> **Information given**

(** One answer of the kernel to each system call: calls succeed, thread ids count up. *)
Definition answered (st : process) (i : nat) (t : thread) {R} (e : wsE R) : option (R * process) :=
  match e in wsE R return option (R * process) with
  | Getpid => Some (pid st, st)
  | Gettid => Some (tid t, st)
  | Kill p sig => Some (0, if (p =? pid st) && (sig =? SIGSEGV) then with_pending st true else st)
  | Tgkill p id sig =>
      match list_find (fun t => tid t = id) (threads st) with
      | Some (j, _) =>
          if (p =? pid st) && (sig =? SIGSEGV)
          then Some (0, with_threads st (alter (with_own true) j (threads st))) else None
      | None => None
      end
  | Pthread_create b => Some (0, with_threads st (threads st ++
      [{| code := routine_code b; tid := tid t + zlen (threads st); masked := masked t;
          own_pending := false |}]))
  | Sigaction act => Some ((0, action st), acted st act)
  | Sigreturn b => Some (tt, with_threads st (alter (with_mask b) i (threads st)))
  | Load x => Some (vars st x, st)
  | Store x v => Some (tt, with_var st x v)
  | LoadOld => Some (old_sa st, st)
  | StoreOld a => Some (tt, with_old st a)
  | NullStore | Fork => None
  | Printf _ _ => Some (tt, st)
  | Fflush => Some (tt, st)
  | Perror _ => Some (tt, st)
  | Unshare _ => Some (0, st)
  | Malloc _ => Some (4096, st)
  | Sigaltstack _ _ _ => Some (0, st)
  | Sleep _ => Some (tt, st)
  end.

Lemma answered_syscall st i t {R} (e : wsE R) r st' :
  answered st i t e = Some (r, st') -> syscall st i t e r st'.
Proof.
  destruct e; simpl; intros E; simplify_eq; try done.
  - destruct (list_find _ _) as [[j u] |] eqn:Ej; [| done].
    apply list_find_Some in Ej as (Ej & <- & _).
    destruct ((pid0 =? pid st) && (sig =? SIGSEGV)) eqn:Ep; [| done]. zbool. simplify_eq.
    right. split; [done |]. split; [done |]. exists j. by rewrite Ej.
  - right. split; [done |]. by eexists.
Qed.

Definition move (st : process) (c : choice) : option process :=
  match dead st with Some _ => None | None =>
  match c with
  | Go i =>
      t ← threads st !! i;
      match code t with
      | Vis e k =>
          if interrupts t then None else
          '(r, st') ← answered st i t e;
          Some (with_threads st' (alter (fun t => with_code t (k r)) i (threads st')))
      | Halt s => Some (die st s)
      | Ret (Some n) => Some (die st (Exited n))
      | Ret None => None
      end
  | Fault i =>
      t ← threads st !! i;
      match code t with
      | Vis NullStore k =>
          if interrupts t then None else
          Some (if masked t then die st (Signaled SIGSEGV)
                else match sa_handler (action st) with
                     | Catch => deliver st i
                     | _ => die st (Signaled SIGSEGV)
                     end)
      | _ => None
      end
  | Own i =>
      t ← threads st !! i;
      if interrupts t then Some (deliver (with_threads st (alter (with_own false) i (threads st))) i)
      else None
  | Shared i =>
      t ← threads st !! i;
      if negb (masked t) && pending st then Some (deliver (with_pending st false) i) else None
  end end.

Lemma move_step st c st' : move st c = Some st' -> step st st'.
Proof.
  unfold move. destruct (dead st) eqn:Hd; [done |].
  destruct c as [i | i | i | i]; destruct (threads st !! i) as [t |] eqn:Ht; simpl; try done.
  - destruct (code t) as [[n |] | s | R e k] eqn:Hc; intros E; simplify_eq.
    + by eapply step_return.
    + by eapply step_exit.
    + destruct (interrupts t) eqn:Hi; [done |].
      destruct (answered st i t e) as [[r st1] |] eqn:Ea; simplify_eq/=.
      eapply step_syscall; try done. by apply answered_syscall.
  - destruct (code t) as [| | R e k] eqn:Hc; try done. destruct e; try done.
    destruct (interrupts t) eqn:Hi; [done |]. intros [= <-]. by eapply step_fault.
  - destruct (interrupts t) eqn:Hi; [| done]. intros [= <-]. by eapply step_own.
  - destruct (negb (masked t) && pending st) eqn:Hp; [| done]. intros [= <-].
    apply andb_prop in Hp as [Hm Hp]. apply negb_true_iff in Hm. by eapply step_shared.
Qed.

Fixpoint moves (st : process) (cs : list choice) : option process :=
  match cs with
  | [] => Some st
  | c :: cs' => st' ← move st c; moves st' cs'
  end.

Lemma moves_steps st cs st' : moves st cs = Some st' -> rtc step st st'.
Proof.
  revert st. induction cs as [| c cs IH]; simpl; intros st E; [by simplify_eq |].
  destruct (move st c) as [st1 |] eqn:Em; [| done]. eapply rtc_l; [by eapply move_step | auto].
Qed.

(** Thread 0 sets up and is hit by [kill] from thread 1; its handler raises again. *)
Definition demo_moves : list choice :=
  replicate 8 (Go 0%nat) ++ replicate 5 (Go 1%nat) ++ [Shared 0%nat] ++ replicate 16 (Go 0%nat) ++ [Shared 1%nat].

Definition demo : option process :=
  moves (start 100 "watchseg" [] {| sa_handler := SIG_DFL; sa_flags := 0 |}) demo_moves.

Lemma signal_demo_steps st : demo = Some st ->
  rtc step (start 100 "watchseg" [] {| sa_handler := SIG_DFL; sa_flags := 0 |}) st.
Proof. unfold demo. apply moves_steps. Qed.

Lemma signal_demo_killed :
  (st ← demo; Some (dead st, entries st)) = Some (Some (Signaled 11), 1%nat).
Proof. vm_compute. reflexivity. Qed.

(** In a container the process is number 1: it survives the same signals, and goes on with the old action. *)
Lemma first_process_survives :
  (st ← moves (start 1 "watchseg" [] {| sa_handler := SIG_DFL; sa_flags := 0 |}) demo_moves;
   Some (dead st, pending st, entries st, sa_handler (action st))) = Some (None, false, 1%nat, SIG_DFL).
Proof. vm_compute. reflexivity. Qed.
(* ===== verification/LogTest.v ===== *)
(** * The environment of the log's test programs

    The calls of [src/fastlog/eg] that are not of mmlog.h, and their combination with the
    operations of mmlog.h. *)
From stdpp Require Import base gmap sets list strings.
From Stdlib Require Import ZArith Lia.
From S2P Require Import Prelude Prog MmlogTypes MmlogOs MmlogOpen MmlogInsert Sys Text.

Inductive arg := AInt (z : Z) | ABytes (s : list Z) | AStr (s : string).

Inductive testE : Type -> Type :=
| Fprintf (fmt : string) (args : list arg) : testE unit      (* to stderr *)
| Printf (fmt : string) (args : list arg) : testE unit
| Perror (s : string) : testE unit
| Strerror (errno : option Z) : testE string                 (* [None]: of errno *)
| Unlink (path : string) : testE Z
| Fopen (path mode : string) : testE (option (list Z))       (* what the file holds *)
| Fclose : testE unit
| Calloc (n size : Z) : testE bool                           (* not NULL *)
| Malloc (n : Z) : testE bool
| Free : testE unit
| Seq_fetch_add : testE Z                                    (* [global_seq_counter], plus 1 *)
| Seq_store (v : Z) : testE unit
| Pthread_create (i : Z) : testE Z
| Pthread_join (i : Z) : testE (Z * bool)                    (* then the worker's args *)
| Fork : testE Z
| Waitpid (pid : Z) : testE Z                                (* the status *)
| Getpid : testE Z
| Time : testE Z
| Srand (seed : Z) : testE unit
| Rand : testE Z
| Usleep (us : Z) : testE unit.

Abbreviation tp := (prog (sumE mmE testE)).

(** A call of mmlog.h, and a call of the environment. *)
Definition mmlog {A} (p : mm A) : tp A := lift p.
Definition call {R} (e : testE R) : tp R := trigger (inr1 e).

Definition any_stop (s : stop) : Prop := True.

(** Nothing is assumed of a call of mmlog.h but that it returns, if it does. *)
Lemma always_mmlog {A B} (ans : forall R, sumE mmE testE R -> R -> Prop) (p : mm A)
    (f : A -> tp B) (Q : B -> Prop) :
  (forall a, always ans any_stop (f a) (fun b _ => Q b)) ->
  always ans any_stop (bind (mmlog p) f) (fun b _ => Q b).
Proof.
  intros Hf. induction p as [a | s | R e k IH]; simpl; [done | done |]. intros r _. apply IH.
Qed.

(** The answers of the environment alone are constrained. *)
Definition env (ans : forall R, testE R -> R -> Prop) : forall R, sumE mmE testE R -> R -> Prop :=
  fun R e => match e with
             | inl1 _ => fun _ => True
             | inr1 f => ans R f
             end.

Lemma always_ignore {E : Type -> Type} {A} (ans : forall R, E R -> R -> Prop) halts
    (p : prog E A) (P : A -> Prop) (Q : A -> list (event E) -> Prop) :
  always ans halts p (fun a _ => P a) -> (forall a tr, P a -> Q a tr) -> always ans halts p Q.
Proof. intros Hp HPQ. eapply always_mono; [exact Hp |]. auto. Qed.
(* ===== verification/Mapping.v ===== *)
(** * Shared mappings, page by page

    The calls by which the experiments map files into memory, and a machine that gives them
    meaning: which page of which file each page of the address space shows. A page without
    an entry is not accessible. *)
From stdpp Require Import base gmap sets list strings.
From Stdlib Require Import ZArith Lia.
From S2P Require Import Prelude Prog.

#[local] Arguments Z.mul : simpl never.
#[local] Arguments Z.add : simpl never.
#[local] Arguments Z.div : simpl never.

(** Files are numbered; a page of the address space shows a page of a file. *)
Inductive mapE : Type -> Type :=
| MemfdCreate : mapE Z
| OpenTmpfile (dir : string) : mapE Z
| FtruncateFd (fd len : Z) : mapE Z
| MmapAny (len fd : Z) : mapE Z
| MmapReserve (len : Z) : mapE Z           (* anonymous, PROT_NONE *)
| MmapFixed (addr len fd : Z) : mapE Z
| MunmapRange (addr len : Z) : mapE unit
| CloseFd (fd : Z) : mapE unit.

Abbreviation mapM := (prog mapE).

Definition MAP_FAILED : Z := -1.

(** The descriptors and the files behind them, the size of each file, the pages of the
    address space, the next unused number and address, and what the kernel decides
    about the next fallible calls. *)
Record space := MkSpace {
  s_fds : gmap Z Z;
  s_sizes : gmap Z Z;
  s_pages : gmap Z (Z * Z);
  s_next : Z;
  s_brk : Z;
  s_ok : list bool }.

(** Does the next fallible call succeed? An exhausted list means yes. *)
Definition pop_ok (s : space) : bool * space :=
  match s_ok s with
  | [] => (true, s)
  | b :: l => (b, MkSpace (s_fds s) (s_sizes s) (s_pages s) (s_next s) (s_brk s) l)
  end.

Definition pages_of (len : Z) : nat := Z.to_nat ((len + 4095) / 4096).

(** Show the pages of [ino] from its start at the [n] pages from page [pg] on. *)
Fixpoint map_pages (pg ino off : Z) (n : nat) (m : gmap Z (Z * Z)) : gmap Z (Z * Z) :=
  match n with
  | O => m
  | S k => map_pages (pg + 1) ino (off + 1) k (<[pg := (ino, off)]> m)
  end.

Fixpoint unmap_pages (pg : Z) (n : nat) (m : gmap Z (Z * Z)) : gmap Z (Z * Z) :=
  match n with
  | O => m
  | S k => unmap_pages (pg + 1) k (delete pg m)
  end.

Definition new_file (s : space) : outcome space Z :=
  let '(ok, s) := pop_ok s in
  if negb ok then Done (-1) s
  else Done (s_next s) (MkSpace (<[s_next s := s_next s]> (s_fds s)) (<[s_next s := 0]> (s_sizes s))
                       (s_pages s) (s_next s + 1) (s_brk s) (s_ok s)).

Definition map_h : handler mapE space := fun R e s =>
  match e in mapE R return outcome space R with
  | MemfdCreate => new_file s
  | OpenTmpfile _ => new_file s
  | FtruncateFd fd len =>
      let '(ok, s) := pop_ok s in
      match ok, s_fds s !! fd with
      | true, Some ino => Done 0 (MkSpace (s_fds s) (<[ino := len]> (s_sizes s)) (s_pages s)
                                    (s_next s) (s_brk s) (s_ok s))
      | _, _ => Done (-1) s
      end
  | MmapAny len fd =>
      let '(ok, s) := pop_ok s in
      match ok && (0 <? len), s_fds s !! fd with
      | true, Some ino =>
          let n := pages_of len in
          Done (s_brk s * 4096) (MkSpace (s_fds s) (s_sizes s) (map_pages (s_brk s) ino 0 n (s_pages s))
                                  (s_next s) (s_brk s + Z.of_nat n) (s_ok s))
      | _, _ => Done MAP_FAILED s
      end
  | MmapReserve len =>
      let '(ok, s) := pop_ok s in
      if ok && (0 <? len)
      then Done (s_brk s * 4096) (MkSpace (s_fds s) (s_sizes s) (s_pages s) (s_next s)
                                    (s_brk s + Z.of_nat (pages_of len)) (s_ok s))
      else Done MAP_FAILED s
  | MmapFixed addr len fd =>
      let '(ok, s) := pop_ok s in
      match ok && (0 <? len) && (addr mod 4096 =? 0), s_fds s !! fd with
      | true, Some ino =>
          Done addr (MkSpace (s_fds s) (s_sizes s) (map_pages (addr / 4096) ino 0 (pages_of len) (s_pages s))
                      (s_next s) (s_brk s) (s_ok s))
      | _, _ => Done MAP_FAILED s
      end
  | MunmapRange addr len =>
      Done tt (MkSpace (s_fds s) (s_sizes s) (unmap_pages (addr / 4096) (pages_of len) (s_pages s))
                (s_next s) (s_brk s) (s_ok s))
  | CloseFd fd => Done tt (MkSpace (delete fd (s_fds s)) (s_sizes s) (s_pages s)
                            (s_next s) (s_brk s) (s_ok s))
  end.

(** ** Pages *)

Lemma map_pages_lookup pg ino off n m k : map_pages pg ino off n m !! k =
  if decide (pg <= k < pg + Z.of_nat n) then Some (ino, off + (k - pg)) else m !! k.
Proof.
  revert pg off m. induction n as [| n IH]; intros pg off m.
  - rewrite decide_False by lia. done.
  - cbn [map_pages]. rewrite IH. destruct (decide (k = pg)) as [-> |].
    + rewrite decide_False, decide_True by lia. rewrite lookup_insert_eq. do 2 f_equal. lia.
    + rewrite lookup_insert_ne by done. destruct (decide (pg + 1 <= k < pg + 1 + Z.of_nat n)).
      * rewrite decide_True by lia. do 2 f_equal. lia.
      * by rewrite decide_False by lia.
Qed.

Lemma unmap_pages_lookup pg n m k : unmap_pages pg n m !! k =
  if decide (pg <= k < pg + Z.of_nat n) then None else m !! k.
Proof.
  revert pg m. induction n as [| n IH]; intros pg m.
  - rewrite decide_False by lia. done.
  - cbn [unmap_pages]. rewrite IH. destruct (decide (k = pg)) as [-> |].
    + rewrite decide_False, decide_True by lia. by rewrite lookup_delete_eq.
    + rewrite lookup_delete_ne by done. destruct (decide (pg + 1 <= k < pg + 1 + Z.of_nat n)).
      * by rewrite decide_True by lia.
      * by rewrite decide_False by lia.
Qed.

(** Addresses and numbers from the next ones on are unused. *)
Record clean (s : space) : Prop := {
  cl_pages : forall k, s_brk s <= k -> s_pages s !! k = None;
  cl_fds : forall fd, s_next s <= fd -> s_fds s !! fd = None;
  cl_brk : 0 <= s_brk s;
  cl_next : 0 <= s_next s }.

(** The kernel's decision about one call. *)
Lemma pop_cases s : exists b l, pop_ok s =
  (b, MkSpace (s_fds s) (s_sizes s) (s_pages s) (s_next s) (s_brk s) l).
Proof. unfold pop_ok. destruct s as [? ? ? ? ? [| b l]]; by eexists _, _. Qed.
(* ===== verification/RingBuffer.v ===== *)
(** * simple_ringbuffer: a ring buffer in mirrored shared memory

    [src/simple_ringbuffer/ring_buffer.hpp] and its demonstration [main.cpp]. The header
    declares the template [Buffer] without defining its members, so they are a
    parameter: the operations are the class [BufferOps], and what [RBIn] relies on is
    [BufferLaws]. *)
From stdpp Require Import base gmap sets list strings.
From Stdlib Require Import ZArith Lia.
From S2P Require Import Prelude Prog Sys Mapping.

(** [ALIGN(x, 4096)] on a [size_t]: the mask is sign-extended to 64 bits. *)
Definition PAGE_ALIGN (x : Z) : Z := Z.land (u64 (u64 (x + 4096) - 1)) (u64 (Z.lnot (4096 - 1))).

(** ** Entries on the writer's side *)

Class BufferOps (V B : Type) := {
  b_add : V -> B -> B;
  b_serializedSize : B -> Z;
  b_data : B -> list Z;
  b_clear : B -> B;
  b_size : B -> Z }.

(** What [RBIn] expects of a buffer: it accumulates values, and [data()] points to
    [serializedSize()] bytes that hold the encoded values one after another. *)
Class BufferLaws (V B : Type) `{BufferOps V B} (enc : V -> list Z) (contents : B -> list V) : Prop := {
  b_add_contents v b : contents (b_add v b) = contents b ++ [v];
  b_clear_contents b : contents (b_clear b) = [];
  b_size_contents b : b_size b = zlen (contents b);
  b_data_contents b : take (Z.to_nat (b_serializedSize b)) (b_data b) = concat (map enc (contents b));
  b_serializedSize_data b : 0 <= b_serializedSize b <= zlen (b_data b) }.

(** How the reader finds a line and a string: 8 bytes, and the characters up to a NUL. *)
Definition enc_word (v : Z) : list Z := le_split 8 v.
Definition enc_str (s : list Z) : list Z := s ++ [0].

(** ** Operations on the shared region

    Positions are offsets from [buffer]. *)
Inductive rbE : Type -> Type :=
| LoadWritePos : rbE Z
| LoadReadPos : rbE Z
| StoreReadPos (v : Z) : rbE unit
| CasWritePos (expected desired : Z) : rbE bool
| Yield : rbE unit
| StoreByte (p b : Z) : rbE unit
| LoadByte (p : Z) : rbE Z
| Iterate (filename name : list Z) (line : Z) : rbE unit.

Abbreviation rbM := (prog rbE).

(** ** The entry that is written *)

Section RBIn.
Context {LB FB : Type} `{BufferOps Z LB} `{BufferOps (list Z) FB}.

Record RBIn := MkRBIn {
  lines : LB;
  filenames : FB;
  names : FB;
  values : list Z }.

Definition sizeof_size_t : Z := 8.

Definition serializedSize (rb : RBIn) : Z :=
  u64 (sizeof_size_t * 7 + b_serializedSize (lines rb) + b_serializedSize (filenames rb)
       + b_serializedSize (names rb) + zlen (values rb) * 8).

Definition push (filename name : list Z) (line : Z) (rb : RBIn) : RBIn :=
  MkRBIn (b_add line (lines rb)) (b_add filename (filenames rb)) (b_add name (names rb)) (values rb).

Definition get_size (rb : RBIn) : Z := b_size (lines rb).

Definition clear (rb : RBIn) : RBIn :=
  MkRBIn (b_clear (lines rb)) (b_clear (filenames rb)) (b_clear (names rb)) [].

Fixpoint memcpy (p : Z) (data : list Z) : rbM unit :=
  match data with
  | [] => Ret tt
  | b :: data' => trigger (StoreByte p b) ;; memcpy (p + 1) data'
  end.

(** The overloads of [serialize] and the two copies: each returns the advanced
    [write_ptr]. *)
Definition serialize_word (val write_ptr : Z) : rbM Z :=
  memcpy write_ptr (enc_word val) ;; Ret (write_ptr + sizeof_size_t).

Definition serialize_buffer {V B} `{BufferOps V B} (buffer : B) (write_ptr : Z) : rbM Z :=
  let sz := b_serializedSize buffer in
  memcpy write_ptr (take (Z.to_nat sz) (b_data buffer)) ;; Ret (write_ptr + sz).

Definition serialize_vector (buffer : list Z) (write_ptr : Z) : rbM Z :=
  let sz := zlen buffer * 8 in
  memcpy write_ptr (concat (map enc_word buffer)) ;; Ret (write_ptr + sz).

Definition serialize (rb : RBIn) (write_ptr : Z) : rbM unit :=
  let serialized_sz := serializedSize rb in
  write_ptr <- serialize_word serialized_sz write_ptr ;;
  write_ptr <- serialize_word (get_size rb) write_ptr ;;
  write_ptr <- serialize_word (zlen (values rb)) write_ptr ;;
  let lines_offset := 7 * sizeof_size_t in
  let filenames_offset := u64 (lines_offset + b_serializedSize (lines rb)) in
  let names_offset := u64 (filenames_offset + b_serializedSize (filenames rb)) in
  let values_offset := u64 (names_offset + b_serializedSize (names rb)) in
  write_ptr <- serialize_word lines_offset write_ptr ;;
  write_ptr <- serialize_word filenames_offset write_ptr ;;
  write_ptr <- serialize_word names_offset write_ptr ;;
  write_ptr <- serialize_word values_offset write_ptr ;;
  write_ptr <- serialize_buffer (lines rb) write_ptr ;;
  write_ptr <- serialize_buffer (filenames rb) write_ptr ;;
  write_ptr <- serialize_buffer (names rb) write_ptr ;;
  write_ptr <- serialize_vector (values rb) write_ptr ;;
  Ret tt.

(** ** Entries on the reader's side *)

Fixpoint load_bytes (p : Z) (n : nat) : rbM (list Z) :=
  match n with
  | O => Ret []
  | S m => b <- trigger (LoadByte p) ;; bs <- load_bytes (p + 1) m ;; Ret (b :: bs)
  end.

(** [read<size_t>], without the advance of the pointer. *)
Definition read_word (p : Z) : rbM Z := bs <- load_bytes p 8 ;; Ret (le_combine bs).

(** The characters of the string at [p]; [strlen] is their number. *)
Fixpoint load_str (fuel : nat) (p : Z) : rbM (list Z) :=
  match fuel with
  | O => Halt OutOfFuel
  | S n => b <- trigger (LoadByte p) ;;
           if b =? 0 then Ret [] else bs <- load_str n (p + 1) ;; Ret (b :: bs)
  end.

Definition load_strlen (fuel : nat) (p : Z) : rbM Z := s <- load_str fuel p ;; Ret (zlen s).

(** The loop over the entries; [lines], [filenames] and [names] are pointers. *)
Fixpoint iterate_entries (fuel : nat) (i : Z) (n : nat) (lines filenames names : Z) : rbM unit :=
  match n with
  | O => Ret tt
  | S m =>
      filename <- load_str fuel filenames ;;
      name <- load_str fuel names ;;
      line <- read_word (lines + i * 8) ;;
      trigger (Iterate filename name (i64 line)) ;;
      l1 <- load_strlen fuel filenames ;;
      l2 <- load_strlen fuel names ;;
      iterate_entries fuel (i + 1) m lines (filenames + (l1 + 1)) (names + (l2 + 1))
  end.

(** [RBOut]: the constructor reads the entry at [buffer_start], calls the
    function on each of its elements and keeps [buffer_size]. *)
Definition deserialize (fuel : nat) (buffer_start : Z) : rbM Z :=
  buffer_size <- read_word buffer_start ;;
  num_entries <- read_word (buffer_start + 8) ;;
  num_values <- read_word (buffer_start + 16) ;;
  lines_offset <- read_word (buffer_start + 24) ;;
  filenames_offset <- read_word (buffer_start + 32) ;;
  names_offset <- read_word (buffer_start + 40) ;;
  values_offset <- read_word (buffer_start + 48) ;;
  for_range 0 (Z.to_nat num_values) (fun i =>
    read_word (buffer_start + values_offset + i * 8) ;; Ret tt) ;;
  iterate_entries fuel 0 (Z.to_nat num_entries) (buffer_start + lines_offset)
    (buffer_start + filenames_offset) (buffer_start + names_offset) ;;
  Ret buffer_size.

(** ** The ring buffer *)

Section Ring.
Context (size : Z).

(** One pass of the loop of [write]: [inl tries] tries again, [inr (Some p)] has
    reserved the entry at [p], [inr None] returns false. *)
Definition write_step (serialized_sz tries : Z) : rbM (Z + option Z) :=
  saved_write <- trigger LoadWritePos ;;
  saved_read <- trigger LoadReadPos ;;
  let next_write := u64 (saved_write + serialized_sz) in
  if next_write <? u64 (saved_read + size)
  then
    ok <- trigger (CasWritePos saved_write (next_write mod size)) ;;
    if (ok : bool) then Ret (inr (Some saved_write))
    else
    let tries := tries - 1 in
    if 0 <? tries then trigger Yield ;; Ret (inl tries) else Ret (inr None)
  else Ret (inr None).

(** The loop makes at most three passes. *)
Definition write (entry : RBIn) : rbM bool :=
  let serialized_sz := serializedSize entry in
  r <- loop 3 (write_step serialized_sz) 3 ;;
  match r with
  | Some saved_write => serialize entry saved_write ;; Ret true
  | None => Ret false
  end.

Definition read (fuel : nat) : rbM bool :=
  r <- trigger LoadReadPos ;;
  w <- trigger LoadWritePos ;;
  if r =? w then Ret false
  else
  start <- trigger LoadReadPos ;;
  serialized_sz <- deserialize fuel start ;;
  saved_read <- trigger LoadReadPos ;;
  let next_read := u64 (saved_read + serialized_sz) in
  trigger (StoreReadPos (next_read mod size)) ;;
  Ret true.

(** The parent's and the child's loops in [main]. *)
Definition write_all (fuel : nat) (entry : RBIn) : rbM unit :=
  loop fuel (fun _ => ok <- write entry ;; Ret (if (ok : bool) then inl tt else inr tt)) tt.

Definition read_all (fuel : nat) : rbM unit :=
  loop fuel (fun _ => ok <- read fuel ;; Ret (if (ok : bool) then inl tt else inr tt)) tt.

(** ** The shared region *)

(** The file behind the mapping (bytes never stored are zero), the two
    positions, and the calls of the reader's function, oldest first. *)
Record ring := MkRing {
  mem : gmap Z Z;
  read_pos : Z;
  write_pos : Z;
  delivered : list (list Z * list Z * Z) }.

(** The byte at an address of the mirrored mapping: the two halves show the same file. *)
Definition byte_at (m : gmap Z Z) (p : Z) : Z := default 0 (m !! (p mod size)).

Definition in_mapping (p : Z) : bool := (0 <=? p) && (p <? size * 2).

Definition SIGSEGV : Z := 11.

Definition rb_h : handler rbE (unit * ring) := fun R e s =>
  let '(u, st) := s in
  match e in rbE R return outcome (unit * ring) R with
  | LoadWritePos => Done (write_pos st) s
  | LoadReadPos => Done (read_pos st) s
  | StoreReadPos v => Done tt (u, MkRing (mem st) v (write_pos st) (delivered st))
  | CasWritePos expected desired =>
      if write_pos st =? expected
      then Done true (u, MkRing (mem st) (read_pos st) desired (delivered st))
      else Done false s
  | Yield => Done tt s
  | StoreByte p b =>
      if in_mapping p
      then Done tt (u, MkRing (<[p mod size := b]> (mem st)) (read_pos st) (write_pos st) (delivered st))
      else Stopped (Signaled SIGSEGV) s
  | LoadByte p =>
      if in_mapping p then Done (byte_at (mem st) p) s else Stopped (Signaled SIGSEGV) s
  | Iterate filename name line =>
      Done tt (u, MkRing (mem st) (read_pos st) (write_pos st) (delivered st ++ [(filename, name, line)]))
  end.
End Ring.
End RBIn.

Arguments RBIn LB FB : clear implicits.

(** ** Mapping the region *)

(** [None] is false; [Some (buffer, buffer_mirror)] sets the members. *)
Definition try_map (size fd : Z) : mapM (option (Z * Z)) :=
  buffer <- trigger (MmapAny (size * 2) fd) ;;
  if buffer =? MAP_FAILED then trigger (CloseFd fd) ;; Ret None
  else
  buffer_mirror <- trigger (MmapFixed (buffer + size) size fd) ;;
  if buffer_mirror =? MAP_FAILED
  then trigger (MunmapRange buffer (size * 2)) ;; trigger (CloseFd fd) ;; Ret None
  else Ret (Some (buffer, buffer_mirror)).

Definition buffer_from_memfd (size : Z) : mapM (option (Z * Z)) :=
  fd <- trigger MemfdCreate ;;
  if fd =? -1 then Ret None
  else
  r <- trigger (FtruncateFd fd size) ;;
  if r =? -1 then trigger (CloseFd fd) ;; Ret None
  else
  ret <- try_map size fd ;;
  trigger (CloseFd fd) ;;
  Ret ret.

(** The four initialisers: the first is two adjacent literals, which the
    compiler concatenates. *)
Definition dirs : list string :=
  [String.append "/tmp" "/dev/shm"; "/run/shm"; "/var/tmp"; "."]%string.

Fixpoint open_first (dirs : list string) : mapM Z :=
  match dirs with
  | [] => Ret (-1)
  | dir :: rest =>
      fd <- trigger (OpenTmpfile dir) ;;
      if negb (fd =? -1) then Ret fd else open_first rest
  end.

Definition buffer_from_tmpfile (size : Z) : mapM (option (Z * Z)) :=
  fd <- open_first dirs ;;
  if fd =? -1 then Ret None
  else
  r <- trigger (FtruncateFd fd size) ;;
  if r =? -1 then trigger (CloseFd fd) ;; Ret None
  else
  ret <- try_map size fd ;;
  trigger (CloseFd fd) ;;
  Ret ret.

(** The constructor; [None] is the exception it throws. *)
Definition RingBuffer (size : Z) : mapM (option (Z * Z * Z)) :=
  let size := PAGE_ALIGN size in
  r <- buffer_from_memfd size ;;
  match r with
  | Some (buffer, buffer_mirror) => Ret (Some (size, buffer, buffer_mirror))
  | None =>
      r <- buffer_from_tmpfile size ;;
      match r with
      | Some (buffer, buffer_mirror) => Ret (Some (size, buffer, buffer_mirror))
      | None => Ret None
      end
  end.

(** The destructor. *)
Definition RingBuffer_destroy (size buffer : Z) : mapM unit := trigger (MunmapRange buffer (size * 2)).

> **Brief**
Print exactly the lines above from the one with "Fork : testE Z" to the one with "-> Prop) halts", including both.

> **Response to the exercise**
| Fork : testE Z
| Waitpid (pid : Z) : testE Z                                (* the status *)
| Getpid : testE Z
| Time : testE Z
| Srand (seed : Z) : testE unit
| Rand : testE Z
| Usleep (us : Z) : testE unit.

Abbreviation tp := (prog (sumE mmE testE)).

(** A call of mmlog.h, and a call of the environment. *)
Definition mmlog {A} (p : mm A) : tp A := lift p.
Definition call {R} (e : testE R) : tp R := trigger (inr1 e).

Definition any_stop (s : stop) : Prop := True.

(** Nothing is assumed of a call of mmlog.h but that it returns, if it does. *)
Lemma always_mmlog {A B} (ans : forall R, sumE mmE testE R -> R -> Prop) (p : mm A)
    (f : A -> tp B) (Q : B -> Prop) :
  (forall a, always ans any_stop (f a) (fun b _ => Q b)) ->
  always ans any_stop (bind (mmlog p) f) (fun b _ => Q b).
Proof.
  intros Hf. induction p as [a | s | R e k IH]; simpl; [done | done |]. intros r _. apply IH.
Qed.

(** The answers of the environment alone are constrained. *)
Definition env (ans : forall R, testE R -> R -> Prop) : forall R, sumE mmE testE R -> R -> Prop :=
  fun R e => match e with
             | inl1 _ => fun _ => True
             | inr1 f => ans R f
             end.

Lemma always_ignore {E : Type -> Type} {A} (ans : forall R, E R -> R -> Prop) halts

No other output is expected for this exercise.